Definition insertCandidate (root : pathNode) (value : candidate) : pathNode :=
  insertAt (path_segments (cand_path value)) root value.

Definition candidate_before (left right : candidate) : bool :=
  (0 <? comparePrecedence (cand_key left) (cand_key right))%Z.

Definition sortCandidates (values : list candidate) : list candidate :=
  sort_slice candidate_before values.

(** [includeUpper] on the pair [(upper, upperValid)]. *)
Definition includeUpper (upper : precedenceKey * bool) (key : precedenceKey)
    : precedenceKey * bool :=
  if negb (snd upper) || (0 <? comparePrecedence key (fst upper))%Z then (key, true) else upper.

Definition includeChild (upper : precedenceKey * bool) (child : pathNode) : precedenceKey * bool :=
  if node_upperValid child then includeUpper upper (node_upper child) else upper.

Fixpoint finalizeNode (node : pathNode) : pathNode :=
  let terminal := sortCandidates (node_terminal node) in
  let prefix := sortCandidates (node_prefix node) in
  let catchAll := sortCandidates (node_catchAll node) in
  let upper :=
    foldl includeUpper (node_upper node, node_upperValid node)
      (cand_key <$> (terminal ++ prefix ++ catchAll)) in
  let parameter :=
    match node_parameter node with None => None | Some p => Some (finalizeNode p) end in
  let upper := match parameter with None => upper | Some p => includeChild upper p end in
  let static := finalizeNode <$> node_static node in
  let upper := map_fold (fun _ child upper => includeChild upper child) upper static in
  mkNode static parameter terminal prefix catchAll (fst upper) (snd upper).

(** ** Route signatures *)

Definition canonicalPredicate (p : compiledPredicate) : string :=
  json_object
    [("kind", json_int (match cp_kind p with fieldHeader => 0 | fieldQuery => 1 end));
     ("name", json_string (cp_name p));
     ("operator", json_string (operator_string (cp_operator p)));
     ("values", json_array (json_string <$> sort_strings (elements (cp_values p))))].

Definition routeSignature (priority : Z) (path : string) (hosts : list compiledHostPattern)
    (methods : methodSet) (predicates : list compiledPredicate) : string :=
  let host_string h :=
    match host_kind h with
    | hostPatternExact => "=" +:+ host_value h
    | hostPatternWildcard => "*." +:+ host_value h
    end in
  json_object
    [("priority", json_int priority);
     ("path", json_string path);
     ("hosts", json_array (json_string <$> sort_strings (host_string <$> hosts)));
     ("methods", json_array (json_string <$> sortedValues methods));
     ("predicates", json_array (sort_strings (canonicalPredicate <$> predicates)))].

(** ** Compilation *)

Inductive compileError :=
| RoutesEmpty
| RouteIDEmpty (index : nat)
| RouteIDDuplicate (id : string)
| RoutePath (id : string) (e : patternError)
| RouteMethods (id : string) (e : methodError)
| RoutePredicates (id : string) (e : predicateError)
| RouteHosts (id : string) (e : hostError)
| RouteHostDuplicate (id : string) (pattern : string)
| RouteMatchDuplicate (previous id : string).

Section Compile.
Context `{Unicode}.

Fixpoint compileHostLoop (id : string) (raw : list string)
    (hosts : list compiledHostPattern) (seen : gset (hostPatternKind * string))
    : result compileError (list compiledHostPattern) :=
  match raw with
  | [] => Ok hosts
  | pattern :: raw =>
      host ← map_err (RouteHosts id) (compileHostPattern pattern);
      let key := (host_kind host, host_value host) in
      if bool_decide (key ∈ seen) then Err (RouteHostDuplicate id pattern)
      else compileHostLoop id raw (hosts ++ [host]) ({[ key ]} ∪ seen)
  end.

Definition compileRouteHosts (id : string) (raw : list string)
    : result compileError (list compiledHostPattern) := compileHostLoop id raw [] ∅.

Definition with_host_rank (base : candidate) (rank : nat) : candidate :=
  let current :=
    mkCandidate (cand_routeIndex base) (cand_routeID base) (cand_priority base) rank
      (cand_path base) (cand_methods base) (cand_predicates base) (cand_key base) in
  mkCandidate (cand_routeIndex base) (cand_routeID base) (cand_priority base) rank
    (cand_path base) (cand_methods base) (cand_predicates base) (makePrecedenceKey current).
Lemma contains_insertRoute base hosts router k segments c :
  contains (insertRoute router base hosts) k segments c ↔
  contains router k segments c ∨
  (at_own_address segments c ∧ ∃ h, (h, c) ∈ host_entries base hosts ∧ k = tree_key h).
Proof.
  unfold insertRoute. destruct hosts as [|h hosts].
  - unfold contains, at_own_address. destruct k as [[[] v]|]; simpl.
    + split; [by auto|]. intros [?|(_ & h & [= -> _]%list_elem_of_singleton & ?)]; done.
    + split; [by auto|]. intros [?|(_ & h & [= -> _]%list_elem_of_singleton & ?)]; done.
    + rewrite !exists_some. unfold insertCandidate. rewrite stored_insertAt.
      setoid_rewrite list_elem_of_singleton. naive_solver.
  - rewrite contains_insertHosts. f_equiv. f_equiv. unfold host_entries.
    setoid_rewrite list_elem_of_fmap. naive_solver.
Qed.

(** ** What [Compile] accepts *)

Definition route_ok (route : RouteSpec) : Prop :=
  trim_space (spec_id route) ≠ "" ∧ is_ok (compileRoute route) = true.

Definition route_signature (route : RouteSpec) : string :=
  match compileRoute route with Ok (base, hosts) => signature_of base hosts | Err _ => "" end.

Lemma compileRoutes_contents i routes router ids sigs router' :
  compileRoutes i routes router ids sigs = Ok router' →
  ∀ k segments c, contains router' k segments c ↔
    contains router k segments c ∨
    (at_own_address segments c ∧ ∃ h, (h, c) ∈ all_entries routes ∧ k = tree_key h).
Proof.
  revert i router ids sigs.
  induction routes as [|route routes IH]; intros i router ids sigs Hc k segments c; simpl in Hc.
  { inv_ok. split; [by left|]. intros [?|(_ & h & Hin & _)]; [done|].
    by apply elem_of_nil in Hin. }
  destruct (String.eqb _ _); [done|]. case_bool_decide; [done|].
  destruct (compileRoute route) as [[base hosts]|] eqn:Hr; simpl in Hc; [|done].
  destruct (sigs !! _); [done|]. rewrite (IH _ _ _ _ Hc), contains_insertRoute.
  unfold all_entries. rewrite bind_cons. unfold route_entries at 2. rewrite Hr.
  setoid_rewrite elem_of_app. naive_solver.
Qed.

Lemma compileRoutes_accepts i routes router ids sigs :
  is_ok (compileRoutes i routes router ids sigs) = true ↔
    Forall route_ok routes ∧
    NoDup (spec_id <$> routes) ∧ Forall (fun route => spec_id route ∉ ids) routes ∧
    NoDup (route_signature <$> routes) ∧
    Forall (fun route => sigs !! route_signature route = None) routes.
Proof.
  revert i router ids sigs.
  induction routes as [|route routes IH]; intros i router ids sigs.
  { simpl. split; [|done]. intros _. split_and!; constructor. }
  rewrite !fmap_cons, !NoDup_cons, !Forall_cons. cbn [compileRoutes].
  unfold route_ok at 1. destruct (String.eqb_spec (trim_space (spec_id route)) "") as [->|Hid].
  { simpl. naive_solver. }
  case_bool_decide as Hin; [simpl; naive_solver|].
  destruct (compileRoute route) as [[base hosts]|] eqn:Hr; simpl; [|naive_solver].
  assert (Hsig : route_signature route = signature_of base hosts)
    by (unfold route_signature; by rewrite Hr).
  rewrite Hsig. destruct (sigs !! signature_of base hosts) eqn:Hs.
  { split; [done|]. intros (_ & _ & _ & _ & [Hn _]). congruence. }
  rewrite IH. rewrite !list_elem_of_fmap, !Forall_forall.
  setoid_rewrite not_elem_of_union. setoid_rewrite not_elem_of_singleton.
  split.
  - intros (H1 & H2 & H3 & H4 & H5). split_and!; try done; try (by apply H3).
    + intros (x & Hx & Hxin). by destruct (H3 x Hxin).
    + intros (x & Hx & Hxin). specialize (H5 x Hxin).
      rewrite <-Hx, lookup_insert_eq in H5. done.
    + intros x Hxin. specialize (H5 x Hxin). by apply lookup_insert_None in H5 as [? _].
  - intros ((_ & H1) & (H2 & H3) & (_ & H4) & (H5 & H6) & (_ & H7)). split_and!; try done.
    + intros x Hx. split; [|by apply H4]. intros Heq. apply H2. by exists x.
    + intros x Hx. apply lookup_insert_None. split; [by apply H7|].
      intros Heq. apply H5. by exists x.
Qed.
End Entries.

(** ** The reference matcher *)

Section Reference.
Context `{Unicode}.

Definition host_ok (host : string) (h : option compiledHostPattern) : bool :=
  match h with None => true | Some p => host_match p host end.

(** The candidates whose host accepts [host]. *)
Definition candidates_for (routes : list RouteSpec) (host : string) : list candidate :=
  snd <$> filter (fun e => host_ok host (fst e) = true) (all_entries routes).

Definition better (best : option candidate) (c : candidate) : option candidate :=
  match best with
  | None => Some c
  | Some b => if (0 <? comparePrecedence (cand_key c) (cand_key b))%Z then Some c else best
  end.

(** The best candidate that accepts the request, else the allowed methods. *)
Definition reference_match (r : request) (query : gmap string (list string))
    (cands : list candidate) : Result :=
  let path := effective_path r in
  match foldl better None (filter (fun c => hits r path query c = true) cands) with
  | Some c =>
      mkResult true false (cand_routeIndex c) (snd (pattern_match (cand_path c) path)) []
  | None =>
      let methods : gset string :=
        list_to_set (filter (fun c => eligible r path query c = true) cands
                       ≫= fun c => method_values (cand_methods c)) in
      if bool_decide (methods = ∅) then noMatch
      else mkResult false true 0 [] (sort_strings (elements methods))
  end.

Lemma foldl_better l b :
  match foldl better b l with
  | Some c => (c ∈ l ∨ b = Some c) ∧
              ∀ d, d ∈ l ∨ b = Some d → key_le (cand_key d) (cand_key c)
  | None => l = [] ∧ b = None
  end.
Proof.
  revert b. induction l as [|x l IH]; intros b; simpl.
  { destruct b as [b|]; [|done]. split; [by right|].
    intros d [Hd|[= ->]]; [by apply elem_of_nil in Hd|apply key_le_refl]. }
  specialize (IH (better b x)). destruct (foldl better (better b x) l) as [c|].
  2: { destruct IH as [_ Hb]. unfold better in Hb. by repeat case_scrutinee_in Hb. }
  destruct IH as [Hin Hmax].
  assert (Hx : key_le (cand_key x) (cand_key c) ∧
               ∀ d, b = Some d → key_le (cand_key d) (cand_key c)).
  { unfold better in Hmax, Hin. destruct b as [b|].
    2: { split; [apply Hmax; by right|done]. }
    destruct (Z.ltb_spec 0 (comparePrecedence (cand_key x) (cand_key b))).
    - assert (Hxc : key_le (cand_key x) (cand_key c)) by (apply Hmax; by right).
      split; [done|]. intros d [= <-]. eapply key_le_trans; [|exact Hxc].
      unfold key_le. rewrite comparePrecedence_antisym. lia.
    - assert (Hbc : key_le (cand_key b) (cand_key c)) by (apply Hmax; by right).
      split; [by eapply key_le_trans|]. by intros d [= <-]. }
  destruct Hx as [Hx Hb]. setoid_rewrite elem_of_cons. split.
  - destruct Hin as [?|Hin]; [by auto|]. unfold better in Hin.
    destruct b as [b|]; [|injection Hin as <-; by auto].
    destruct (Z.ltb _ _); injection Hin as <-; by auto.
  - intros d [[->|Hd]|Hd]; [done|apply Hmax; by left|by apply Hb].
Qed.

(** A state that describes candidates with consistent keys finishes as the
    reference does. *)
Lemma finish_reference r query cands s :
  (∀ c d, c ∈ cands → d ∈ cands → cand_key c = cand_key d →
     cand_routeIndex c = cand_routeIndex d ∧ cand_path c = cand_path d) →
  describes r (effective_path r) query (fun c => c ∈ cands) s →
  finish s = reference_match r query cands.
Proof.
  intros Huniq [Hb Hm Ha]. unfold finish, reference_match. cbv zeta.
  set (path := effective_path r) in *.
  pose proof (foldl_better (filter (fun c => hits r path query c = true) cands) None) as Hf.
  destruct (foldl better None _) as [c|].
  - destruct Hf as [[Hc|?] Hmax]; [|done]. apply list_elem_of_filter in Hc as [Hh Hc].
    destruct (Hm c Hc Hh) as [Hfound Hle]. rewrite Hfound.
    destruct (Hb Hfound) as (d & Hd & Hdh & Hbest & -> & ->).
    rewrite Hbest in Hle.
    assert (Heq : cand_key d = cand_key c).
    { apply key_le_antisym; [|done]. apply Hmax. left. by apply list_elem_of_filter. }
    destruct (Huniq d c Hd Hc Heq) as [-> ->]. done.
  - destruct Hf as [Hnil _].
    destruct (found s) eqn:Hfound.
    { destruct (Hb eq_refl) as (d & Hd & Hdh & _).
      assert (Hin : d ∈ filter (fun c => hits r path query c = true) cands)
        by (by apply list_elem_of_filter).
      rewrite Hnil in Hin. by apply elem_of_nil in Hin. }
    assert (Hallow : allow s =
      list_to_set (filter (fun c => eligible r path query c = true) cands
                     ≫= fun c => method_values (cand_methods c))).
    { apply set_eq. intros m. rewrite (Ha eq_refl), elem_of_list_to_set, list_elem_of_bind.
      setoid_rewrite list_elem_of_filter. naive_solver. }
    by rewrite Hallow.
Qed.

(** ** Candidates of a compiled router *)

Lemma host_entries_base base hosts h c :
  (h, c) ∈ host_entries base hosts →
  cand_routeIndex c = cand_routeIndex base ∧ cand_path c = cand_path base ∧
  cand_methods c = cand_methods base ∧ key_routeID (cand_key c) = cand_routeID base.
Proof.
  unfold host_entries. destruct hosts as [|h0 hosts].
  - by intros [= _ ->]%list_elem_of_singleton.
  - by intros (h' & [= _ ->] & _)%list_elem_of_fmap.
Qed.

Lemma all_entries_route routes h c :
  (h, c) ∈ all_entries routes →
  ∃ route base hosts, route ∈ routes ∧ compileRoute route = Ok (base, hosts) ∧
    cand_routeIndex c = cand_routeIndex base ∧ cand_path c = cand_path base ∧
    cand_methods c = cand_methods base ∧ key_routeID (cand_key c) = spec_id route.
Proof.
  unfold all_entries. intros (route & Hin & Hr)%list_elem_of_bind. unfold route_entries in Hin.
  destruct (compileRoute route) as [[base hosts]|] eqn:Hc; [|by apply elem_of_nil in Hin].
  exists route, base, hosts. apply host_entries_base in Hin as (-> & -> & -> & ->).
  split_and!; try done. unfold compileRoute in Hc. by inv_ok.
Qed.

* Directions *
Show all lines above that contain "catchAll".

* Written solution *
  let catchAll := sortCandidates (node_catchAll node) in
      (cand_key <$> (terminal ++ prefix ++ catchAll)) in
  mkNode static parameter terminal prefix catchAll (fst upper) (snd upper).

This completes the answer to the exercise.